Happy Thanksgiving, lord we have a lot to be thankful for.
Holy BEEPing BEEP-crackers, she actually believes we care what she thinks.
We should be able to approve of her menu. Is she eating too much salt, sugar and fat???
I’ll let her know what she can bite.
I make a two pecan pies for my Hawaiian inlaws who love it.
I make a mincemeat pie for myself. Takes me a week to kill it all, but I’m the only one that will eat it. They all shake their heads at me when I eat mincemeat, but they all eat raw fish.

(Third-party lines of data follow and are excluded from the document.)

(** * Maths-V2: the session and quiz controller, embedded and verified

    The development follows the TypeScript sources:
    - [types.ts]                         the shared records and enums;
    - [services/quizService.ts]          the question generator;
    - [context/AppContext.tsx]           the controller (React context provider);
    - [components/screens/QuizScreen.tsx] the timed quiz screen;
    - [components/screens/AdminDashboard.tsx] the delete-button gate.

    Conventions of the embedding.
    - A JavaScript [number] that the code only ever builds from integers
      (operands, answers, stages, [Date.now()] milliseconds) is a [Z]; a
      number obtained by division or from [Math.random()] is a rational [Q]
      (the idealised value, without binary rounding).
    - Strings are [string] holding the UTF-8 bytes of the source literal.
    - [T | null] and optional fields are [option T].
    - JavaScript objects used as dictionaries are [gmap string _]: what
      is read under a key is modelled, the order in which the keys are
      enumerated is not.
    - A callback that outlives the render which made it takes what it
      captured from that render as an explicit argument
      ([QuizScreen.NextQuestion], [AppContext.finishQuiz_callback]).
    - Remote calls to the hosted backend are requests answered by an
      arbitrary stateful collaborator, a parameter of the controller. *)

From Stdlib Require Import ZArith QArith Qround Lia String Ascii List.
From Stdlib Require Import DecimalString DecimalZ DecimalPos Lqa.
From stdpp Require Import base option list gmap strings.

Local Open Scope string_scope.
Local Open Scope Z_scope.

(** ** Shared types (types.ts) *)

Module Types.

Inductive Role := admin | teacher | student | parent.

(** A [User] object as it exists at run time.  Objects built from a
    [profiles] row carry the row's [child_id] column and no [childId]
    property; rows cast by [data as User[]] carry no [email] either. *)
Record User := {
  user_id : string;
  user_name : string;
  user_email : option string;
  user_role : Role;
  user_childId : option string;
  user_child_id : option string
}.

Inductive Operation := addition | subtraction | multiplication.

Record QuizSettings := {
  operation : Operation;
  stage : Z;
  timer : Z
}.

Record Question := {
  text : string;
  answer : Z
}.

(** The value of [parseInt]: an integer or [NaN]. *)
Inductive number := NaN | Num (z : Z).

Record QuizResult := {
  question : Question;
  userAnswer : option number;
  isCorrect : bool;
  timeTaken : Q
}.

Record QuizSummary := {
  settings : QuizSettings;
  results : list QuizResult;
  score : Q;
  totalTime : Q
}.

Inductive View := login_view | signUp_view | dashboard | selectQuiz | quiz | results_view.

Record UserData := {
  data_name : string;
  data_email : string;
  data_password : option string;
  data_role : Role;
  data_childId : option string
}.

#[export] Instance Role_eq_dec : EqDecision Role.
Proof. solve_decision. Defined.

#[export] Instance Operation_eq_dec : EqDecision Operation.
Proof. solve_decision. Defined.

#[export] Instance View_eq_dec : EqDecision View.
Proof. solve_decision. Defined.

End Types.
Export Types.

(** Template-literal interpolation [`${n}`] of an integer-valued number. *)
Definition show (n : Z) : string := NilEmpty.string_of_int (Z.to_int n).

(** ** The question generator (services/quizService.ts) *)

Module QuizService.

(** [Math.floor(Math.random() * (max - min + 1)) + min]; the draw of
    [Math.random()] is the argument [r].  The product is the exact one;
    the code rounds it to a double before the floor, which can move a
    draw within rounding distance of the end of a share to the next
    value, never out of the range. *)
Definition getRandomInt (r : Q) (min max : Z) : Z :=
  Qfloor (r * inject_Z (max - min + 1)) + min.

(** The bytes of the multiplication sign as the source file has them. *)
Definition times_sign : string :=
  String (ascii_of_nat 195) (String (ascii_of_nat 131)
    (String (ascii_of_nat 226) (String (ascii_of_nat 128)
      (String (ascii_of_nat 148) EmptyString)))).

I don’t get it.
My family has been cooking their fish for, I dunno, 12 to 14 thousand years, according to the History Channel.
Everyone have a nice Thanksgiving. We’re having our dinner at the beach.
More shockingly, Fox News thinks we care what she says.
Yum. I’m in the same “boat” and gladly finish it myself.
Blessed Thanksgiving to all.
How dare she?!?! Who died and made her God? The *@^%!#& twit.
Hey, Ms. Bitterman! I’ve OK’d the passage of the FairTax. Have your testically-challenged life partner get right on that.
I hope that approval extends to the “Bacon Explosion” appitizer.
Don’t get between me and my home made bacon….
Oh, most holy and sacred FLOTUS, thank you for humbly granting us this generous dispensation. After Thanksgiving, I will duly fast to return to your recommended body mass index, and next spring, I’ll be sure to track the growth of your rutabagas and other delicious garden vegetables with those of my own. I promise.
Happy Thanksgiving to all.
Not to be out done, Barry said:
Umm, let them, uh, eat, um, er, cake.
If this “approval” does not remind us of how badly the liberals want to control every facet of our lives – nothing will. This is the very reason I do NOT use CFL’s.
But, but,..but, what about the children???
I’m not going to take nutritional advice from someone with a fat ass.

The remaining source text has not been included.